### MATERIAL PROVIDED

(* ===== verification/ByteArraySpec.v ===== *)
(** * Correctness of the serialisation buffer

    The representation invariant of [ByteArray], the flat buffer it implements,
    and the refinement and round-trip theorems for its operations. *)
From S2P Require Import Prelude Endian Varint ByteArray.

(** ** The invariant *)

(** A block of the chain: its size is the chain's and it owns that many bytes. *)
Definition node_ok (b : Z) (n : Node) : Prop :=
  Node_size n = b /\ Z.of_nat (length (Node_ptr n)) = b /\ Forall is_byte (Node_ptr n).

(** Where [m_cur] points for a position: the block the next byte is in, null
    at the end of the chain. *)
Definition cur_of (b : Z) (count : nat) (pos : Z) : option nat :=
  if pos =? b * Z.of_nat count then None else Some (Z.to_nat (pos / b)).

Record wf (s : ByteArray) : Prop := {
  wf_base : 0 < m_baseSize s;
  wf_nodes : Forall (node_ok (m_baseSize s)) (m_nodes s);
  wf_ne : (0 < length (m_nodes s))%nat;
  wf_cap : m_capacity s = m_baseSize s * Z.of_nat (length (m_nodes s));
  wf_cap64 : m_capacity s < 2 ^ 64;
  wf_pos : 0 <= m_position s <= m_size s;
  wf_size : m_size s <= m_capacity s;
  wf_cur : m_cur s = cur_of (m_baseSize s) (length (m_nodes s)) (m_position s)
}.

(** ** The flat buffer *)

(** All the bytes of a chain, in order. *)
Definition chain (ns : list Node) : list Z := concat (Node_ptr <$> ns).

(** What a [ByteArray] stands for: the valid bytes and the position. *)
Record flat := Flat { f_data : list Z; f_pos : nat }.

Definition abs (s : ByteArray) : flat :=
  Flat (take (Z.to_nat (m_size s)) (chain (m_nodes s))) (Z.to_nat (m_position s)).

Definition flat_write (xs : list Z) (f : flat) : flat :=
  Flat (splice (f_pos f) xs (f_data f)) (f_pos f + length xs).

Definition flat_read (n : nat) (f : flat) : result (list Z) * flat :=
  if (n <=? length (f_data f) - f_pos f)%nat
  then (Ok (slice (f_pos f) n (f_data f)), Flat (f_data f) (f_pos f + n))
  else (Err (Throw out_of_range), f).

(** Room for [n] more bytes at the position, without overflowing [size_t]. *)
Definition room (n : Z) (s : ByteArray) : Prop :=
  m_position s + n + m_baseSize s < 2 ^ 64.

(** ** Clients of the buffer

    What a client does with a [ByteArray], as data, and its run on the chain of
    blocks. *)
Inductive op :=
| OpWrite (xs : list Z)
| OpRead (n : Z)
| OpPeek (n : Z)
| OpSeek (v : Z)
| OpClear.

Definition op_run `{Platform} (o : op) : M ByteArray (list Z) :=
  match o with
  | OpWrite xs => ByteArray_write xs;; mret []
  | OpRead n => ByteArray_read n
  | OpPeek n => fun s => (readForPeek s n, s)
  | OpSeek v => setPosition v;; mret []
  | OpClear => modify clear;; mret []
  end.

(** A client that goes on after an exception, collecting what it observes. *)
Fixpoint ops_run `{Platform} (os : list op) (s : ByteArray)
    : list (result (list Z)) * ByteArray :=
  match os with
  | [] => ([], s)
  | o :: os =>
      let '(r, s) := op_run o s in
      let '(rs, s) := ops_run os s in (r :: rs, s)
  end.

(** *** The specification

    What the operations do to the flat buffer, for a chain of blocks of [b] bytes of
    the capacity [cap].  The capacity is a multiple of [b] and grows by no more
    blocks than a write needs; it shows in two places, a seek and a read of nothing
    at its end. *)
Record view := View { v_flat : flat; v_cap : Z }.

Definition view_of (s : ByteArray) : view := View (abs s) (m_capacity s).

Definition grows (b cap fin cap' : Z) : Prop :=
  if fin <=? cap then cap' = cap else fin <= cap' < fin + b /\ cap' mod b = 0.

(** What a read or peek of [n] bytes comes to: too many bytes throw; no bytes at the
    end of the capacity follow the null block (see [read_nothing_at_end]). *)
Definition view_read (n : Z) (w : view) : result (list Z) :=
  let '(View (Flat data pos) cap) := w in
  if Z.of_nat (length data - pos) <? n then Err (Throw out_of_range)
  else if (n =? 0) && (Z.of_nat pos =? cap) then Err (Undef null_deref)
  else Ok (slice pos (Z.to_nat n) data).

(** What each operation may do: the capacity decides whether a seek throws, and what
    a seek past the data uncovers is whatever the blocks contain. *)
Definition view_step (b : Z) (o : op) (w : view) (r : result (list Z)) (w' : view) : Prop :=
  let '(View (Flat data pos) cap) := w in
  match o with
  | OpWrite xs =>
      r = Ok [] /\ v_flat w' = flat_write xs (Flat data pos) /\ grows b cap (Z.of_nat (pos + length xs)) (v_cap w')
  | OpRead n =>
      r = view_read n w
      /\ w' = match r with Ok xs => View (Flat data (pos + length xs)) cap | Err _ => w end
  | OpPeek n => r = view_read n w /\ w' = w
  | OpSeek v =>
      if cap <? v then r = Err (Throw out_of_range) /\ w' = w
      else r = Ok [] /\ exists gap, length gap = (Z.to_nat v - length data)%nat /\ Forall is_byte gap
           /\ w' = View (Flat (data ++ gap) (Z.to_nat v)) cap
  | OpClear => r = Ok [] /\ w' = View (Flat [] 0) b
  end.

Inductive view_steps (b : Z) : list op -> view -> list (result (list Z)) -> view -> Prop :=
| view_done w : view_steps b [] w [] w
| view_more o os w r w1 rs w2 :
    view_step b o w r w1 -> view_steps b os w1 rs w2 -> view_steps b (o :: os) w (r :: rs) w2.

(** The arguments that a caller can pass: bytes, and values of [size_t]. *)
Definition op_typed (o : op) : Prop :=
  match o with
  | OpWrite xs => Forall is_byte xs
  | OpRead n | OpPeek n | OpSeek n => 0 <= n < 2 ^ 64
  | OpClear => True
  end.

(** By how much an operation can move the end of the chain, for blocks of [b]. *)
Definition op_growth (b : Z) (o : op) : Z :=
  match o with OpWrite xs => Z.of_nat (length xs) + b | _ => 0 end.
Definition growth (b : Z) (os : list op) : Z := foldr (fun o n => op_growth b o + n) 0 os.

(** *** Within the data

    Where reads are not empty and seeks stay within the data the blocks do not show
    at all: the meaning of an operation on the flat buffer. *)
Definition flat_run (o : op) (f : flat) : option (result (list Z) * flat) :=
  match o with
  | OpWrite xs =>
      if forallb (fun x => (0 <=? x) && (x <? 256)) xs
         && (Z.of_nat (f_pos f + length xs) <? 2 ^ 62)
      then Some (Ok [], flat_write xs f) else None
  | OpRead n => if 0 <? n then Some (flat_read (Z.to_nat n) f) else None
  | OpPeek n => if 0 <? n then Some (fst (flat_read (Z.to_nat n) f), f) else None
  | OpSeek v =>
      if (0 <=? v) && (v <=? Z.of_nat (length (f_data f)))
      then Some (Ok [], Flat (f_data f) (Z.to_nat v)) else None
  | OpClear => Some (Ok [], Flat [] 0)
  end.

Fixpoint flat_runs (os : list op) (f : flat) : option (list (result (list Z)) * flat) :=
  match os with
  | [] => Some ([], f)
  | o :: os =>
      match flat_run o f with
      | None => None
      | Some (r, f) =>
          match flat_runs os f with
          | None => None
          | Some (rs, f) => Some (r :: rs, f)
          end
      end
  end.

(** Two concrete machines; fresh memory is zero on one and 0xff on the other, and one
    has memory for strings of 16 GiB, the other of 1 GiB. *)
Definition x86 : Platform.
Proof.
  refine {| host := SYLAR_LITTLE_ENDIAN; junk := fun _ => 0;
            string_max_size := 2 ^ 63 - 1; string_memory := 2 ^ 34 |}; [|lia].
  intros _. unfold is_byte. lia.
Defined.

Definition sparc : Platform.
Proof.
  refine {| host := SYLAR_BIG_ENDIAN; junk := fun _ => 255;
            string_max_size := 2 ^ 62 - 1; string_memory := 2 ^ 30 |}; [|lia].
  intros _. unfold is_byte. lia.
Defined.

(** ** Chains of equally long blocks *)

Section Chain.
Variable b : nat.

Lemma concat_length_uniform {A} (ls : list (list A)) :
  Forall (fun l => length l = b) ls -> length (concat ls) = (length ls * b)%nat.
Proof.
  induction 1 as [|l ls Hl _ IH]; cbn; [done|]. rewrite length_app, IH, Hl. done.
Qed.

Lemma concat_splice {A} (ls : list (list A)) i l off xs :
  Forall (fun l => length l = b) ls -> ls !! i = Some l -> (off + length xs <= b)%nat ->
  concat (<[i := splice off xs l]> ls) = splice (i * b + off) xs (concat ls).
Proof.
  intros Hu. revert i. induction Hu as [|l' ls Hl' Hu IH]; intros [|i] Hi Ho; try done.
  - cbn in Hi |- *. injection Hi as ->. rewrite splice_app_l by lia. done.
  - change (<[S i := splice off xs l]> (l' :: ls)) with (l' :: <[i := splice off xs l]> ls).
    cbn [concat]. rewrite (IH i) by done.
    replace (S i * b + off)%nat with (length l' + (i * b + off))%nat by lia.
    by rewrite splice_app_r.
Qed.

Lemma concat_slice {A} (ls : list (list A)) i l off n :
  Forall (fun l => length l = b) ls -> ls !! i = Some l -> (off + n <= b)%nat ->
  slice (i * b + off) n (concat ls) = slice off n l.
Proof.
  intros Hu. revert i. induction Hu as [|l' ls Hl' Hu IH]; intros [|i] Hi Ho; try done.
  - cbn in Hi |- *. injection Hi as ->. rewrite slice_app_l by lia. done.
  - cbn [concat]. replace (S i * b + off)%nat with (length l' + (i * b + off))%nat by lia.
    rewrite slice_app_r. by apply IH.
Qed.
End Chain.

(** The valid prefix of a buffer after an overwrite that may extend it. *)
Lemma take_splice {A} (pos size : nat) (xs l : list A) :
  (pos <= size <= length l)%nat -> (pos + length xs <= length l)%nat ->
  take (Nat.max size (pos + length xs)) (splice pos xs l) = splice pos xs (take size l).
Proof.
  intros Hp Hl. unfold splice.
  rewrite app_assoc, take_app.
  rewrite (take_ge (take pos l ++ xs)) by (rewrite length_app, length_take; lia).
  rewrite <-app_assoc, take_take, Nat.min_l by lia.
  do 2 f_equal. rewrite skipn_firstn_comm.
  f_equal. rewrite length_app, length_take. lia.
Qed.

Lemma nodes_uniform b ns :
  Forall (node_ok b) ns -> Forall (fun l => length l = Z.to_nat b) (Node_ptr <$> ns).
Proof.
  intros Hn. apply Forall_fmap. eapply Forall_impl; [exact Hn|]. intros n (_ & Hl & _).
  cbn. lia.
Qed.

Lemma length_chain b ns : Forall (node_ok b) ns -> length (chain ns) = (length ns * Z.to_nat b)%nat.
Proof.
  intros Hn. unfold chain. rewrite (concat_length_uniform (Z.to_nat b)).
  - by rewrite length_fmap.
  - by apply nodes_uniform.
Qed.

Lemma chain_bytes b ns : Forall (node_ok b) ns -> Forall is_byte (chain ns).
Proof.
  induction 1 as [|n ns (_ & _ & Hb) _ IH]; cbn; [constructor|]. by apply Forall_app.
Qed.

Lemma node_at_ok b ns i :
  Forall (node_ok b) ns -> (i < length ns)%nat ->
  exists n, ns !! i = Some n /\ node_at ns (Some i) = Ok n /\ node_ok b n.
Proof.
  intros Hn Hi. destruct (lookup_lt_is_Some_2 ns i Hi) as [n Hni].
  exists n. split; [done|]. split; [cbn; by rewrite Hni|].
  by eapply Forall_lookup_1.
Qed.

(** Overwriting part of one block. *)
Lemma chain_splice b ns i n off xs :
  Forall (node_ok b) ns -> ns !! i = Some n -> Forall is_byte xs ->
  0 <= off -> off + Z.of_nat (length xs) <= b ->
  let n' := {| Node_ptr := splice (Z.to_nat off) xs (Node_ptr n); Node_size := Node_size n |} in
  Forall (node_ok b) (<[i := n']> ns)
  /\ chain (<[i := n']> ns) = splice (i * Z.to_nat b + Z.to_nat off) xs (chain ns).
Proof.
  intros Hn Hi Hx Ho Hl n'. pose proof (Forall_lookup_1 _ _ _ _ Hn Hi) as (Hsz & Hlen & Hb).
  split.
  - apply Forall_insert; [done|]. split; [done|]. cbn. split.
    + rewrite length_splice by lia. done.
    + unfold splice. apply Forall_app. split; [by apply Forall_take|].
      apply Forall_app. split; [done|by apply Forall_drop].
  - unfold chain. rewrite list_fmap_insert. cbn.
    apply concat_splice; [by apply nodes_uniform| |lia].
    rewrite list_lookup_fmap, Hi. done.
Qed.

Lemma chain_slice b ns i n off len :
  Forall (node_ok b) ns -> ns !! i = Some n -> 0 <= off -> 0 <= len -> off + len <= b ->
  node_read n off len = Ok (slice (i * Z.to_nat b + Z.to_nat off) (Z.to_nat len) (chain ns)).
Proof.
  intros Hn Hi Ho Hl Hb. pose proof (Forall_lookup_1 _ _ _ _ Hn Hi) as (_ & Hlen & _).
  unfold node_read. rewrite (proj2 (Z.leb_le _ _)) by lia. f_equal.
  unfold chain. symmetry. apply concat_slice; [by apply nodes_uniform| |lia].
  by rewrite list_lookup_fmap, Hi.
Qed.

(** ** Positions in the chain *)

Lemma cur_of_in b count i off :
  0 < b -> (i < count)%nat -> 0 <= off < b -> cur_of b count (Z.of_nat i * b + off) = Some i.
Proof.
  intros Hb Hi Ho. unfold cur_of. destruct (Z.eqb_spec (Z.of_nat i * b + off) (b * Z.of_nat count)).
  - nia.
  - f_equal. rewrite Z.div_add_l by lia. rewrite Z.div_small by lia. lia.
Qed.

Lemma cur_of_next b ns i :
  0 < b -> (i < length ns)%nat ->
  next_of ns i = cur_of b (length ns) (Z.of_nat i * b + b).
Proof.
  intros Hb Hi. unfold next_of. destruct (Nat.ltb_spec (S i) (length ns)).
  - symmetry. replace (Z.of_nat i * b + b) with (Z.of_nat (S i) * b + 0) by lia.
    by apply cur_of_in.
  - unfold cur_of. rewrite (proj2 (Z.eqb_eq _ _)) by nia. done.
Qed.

######

(PROBLEM DETAILS) Your answer should consist only of the lines from the one that holds "0 < b -> (i < length ns)%nat ->" to the end of the entries above, both ends included, each repeated exactly.

(TASK ANSWER)
  0 < b -> (i < length ns)%nat ->
  next_of ns i = cur_of b (length ns) (Z.of_nat i * b + b).
Proof.
  intros Hb Hi. unfold next_of. destruct (Nat.ltb_spec (S i) (length ns)).
  - symmetry. replace (Z.of_nat i * b + b) with (Z.of_nat (S i) * b + 0) by lia.
    by apply cur_of_in.
  - unfold cur_of. rewrite (proj2 (Z.eqb_eq _ _)) by nia. done.
Qed.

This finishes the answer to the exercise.